Dataset entries:
::::::

#[export, refine] Instance toy_sizes : Sizes := {
  sizeof_name := 16; sizeof_account_auth := 32; sizeof_message := 80; sizeof_signature := 65; sizeof_builder_info := 64;
  sizeof_receipt := 352 }.
Proof. repeat constructor. Defined.

Definition logged_first : signed_block := toy_block empty_chain_id 100.
Definition logged_second : signed_block := toy_block (Block.id logged_first) 101.

Definition zeros_desc : list Z := repeat 0 desc_padding.
Definition zeros_index : list Z := repeat 0 index_padding.
Definition toy_requests : list log_op :=
  [log_append zeros_desc zeros_index logged_first; log_append zeros_desc zeros_index logged_second;
   log_append zeros_desc zeros_index logged_second; log_read 1; log_reopen; log_read 2; log_read 3; log_read 0; log_read 1].

Lemma zero_signature_bytes : bytes empty_signature.
Proof. apply List.Forall_forall. intros x Hx. apply repeat_spec in Hx as ->. split; lia. Qed.

(** Goes through the members of a concrete object. *)
Ltac solve_packable :=
  lazymatch goal with
  | |- packable (raw_object _ _ _) _ => split; [solve_packable | reflexivity]
  | |- packable (raw_pair _ _) _ => split; solve_packable
  | |- packable (uint _) _ => vm_compute; split; [discriminate | reflexivity]
  | |- packable (raw_array _) _ => split; [reflexivity | exact zero_signature_bytes]
  | |- packable (raw_optional _) _ => exact I
  | |- packable (raw_vector _ _) _ => split; [vm_compute; split; [discriminate | reflexivity] | split; [reflexivity | exact (List.Forall_nil _)]]
  | |- packable ?c ?v => let c' := eval red in c in change (packable c' v); solve_packable
  end.

Lemma toy_storable : storable logged_first /\ storable logged_second.
Proof.
  split; split; solve_packable.
Qed.

Lemma empty_files_stored : world_stored (IrrWorld [] 0 [] false) (Stream (opened []) (opened []) None).
Proof. split; [constructor | reflexivity ..]. Qed.

(** Two blocks are appended and read again, also from the files opened anew;
    the block appended twice and the number 0 throw, and after that every
    number does. *)
Lemma log_files_are_the_list_witness : exists w' s',
  run_ops file_op toy_requests (Stream (opened []) (opened []) None)
  = Ret s' [inl None; inl None; inr "Append to index file occuring at wrong position."%string; inl (Some logged_first); inl None;
            inl (Some logged_second); inl None; inr "basic_ios::clear"%string; inr "basic_ios::clear"%string] /\
  world_stored w' s' /\ chain_log w' = [logged_first; logged_second].
Proof.
  destruct toy_storable as [S1 S2].
  assert (Ok : Forall op_ok toy_requests) by (repeat (apply List.Forall_cons; [first [exact (conj S1 (conj eq_refl eq_refl)) | exact (conj S2 (conj eq_refl eq_refl)) | exact I | (cbn; lia)] |]); exact (List.Forall_nil _)).
  destruct (log_files_are_the_list toy_requests (IrrWorld [] 0 [] false) _ empty_files_stored Ok ltac:(vm_compute; reflexivity))
    as (rs & w' & s' & E1 & E2 & S).
  exists w', s'. rewrite E2. vm_compute in E1. injection E1 as <- <-. split; [reflexivity |]. split; [exact S | reflexivity].
Defined.

(** The files of these two blocks, and their index cut after its first entry. *)
Definition toy_stream : outcome chain_stream_impl unit :=
  (append_block zeros_desc zeros_index logged_first ;; append_block zeros_desc zeros_index logged_second ;; mret tt)
    (Stream (opened []) (opened []) None).

Lemma cut_off_log_files_witness : exists B I s,
  files [logged_first; logged_second] B I /\ chain_stream B (take 64 I) = Exc s "Block log is corrupted".
Proof.
  destruct toy_storable as [S1 S2].
  assert (F1 := files_append [] [] [] logged_first zeros_desc zeros_index files_none eq_refl S1 eq_refl eq_refl ltac:(vm_compute; reflexivity)).
  assert (F2 := files_append _ _ _ logged_second zeros_desc zeros_index F1 ltac:(vm_compute; reflexivity) S2 eq_refl eq_refl ltac:(vm_compute; reflexivity)).
  destruct (cut_off_log_files [logged_first] logged_second _ _ F2) as [C _].
  destruct (C 1%nat ltac:(cbn; lia)) as [s E]. eexists _, _, s. split; [exact F2 | exact E].
Defined.

Example packed_block_size : lsize (pack raw_signed_block logged_first) = 151.
Proof. reflexivity. Qed.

::::::

Your goal:
Of the entries above, transcribe exactly those lines that fall between the line containing "logged_first); inl None;" and the line containing "assert (F1 := files_append", together with those two lines.

Written solution:
  = Ret s' [inl None; inl None; inr "Append to index file occuring at wrong position."%string; inl (Some logged_first); inl None;
            inl (Some logged_second); inl None; inr "basic_ios::clear"%string; inr "basic_ios::clear"%string] /\
  world_stored w' s' /\ chain_log w' = [logged_first; logged_second].
Proof.
  destruct toy_storable as [S1 S2].
  assert (Ok : Forall op_ok toy_requests) by (repeat (apply List.Forall_cons; [first [exact (conj S1 (conj eq_refl eq_refl)) | exact (conj S2 (conj eq_refl eq_refl)) | exact I | (cbn; lia)] |]); exact (List.Forall_nil _)).
  destruct (log_files_are_the_list toy_requests (IrrWorld [] 0 [] false) _ empty_files_stored Ok ltac:(vm_compute; reflexivity))
    as (rs & w' & s' & E1 & E2 & S).
  exists w', s'. rewrite E2. vm_compute in E1. injection E1 as <- <-. split; [reflexivity |]. split; [exact S | reflexivity].
Defined.

(** The files of these two blocks, and their index cut after its first entry. *)
Definition toy_stream : outcome chain_stream_impl unit :=
  (append_block zeros_desc zeros_index logged_first ;; append_block zeros_desc zeros_index logged_second ;; mret tt)
    (Stream (opened []) (opened []) None).

Lemma cut_off_log_files_witness : exists B I s,
  files [logged_first; logged_second] B I /\ chain_stream B (take 64 I) = Exc s "Block log is corrupted".
Proof.
  destruct toy_storable as [S1 S2].
  assert (F1 := files_append [] [] [] logged_first zeros_desc zeros_index files_none eq_refl S1 eq_refl eq_refl ltac:(vm_compute; reflexivity)).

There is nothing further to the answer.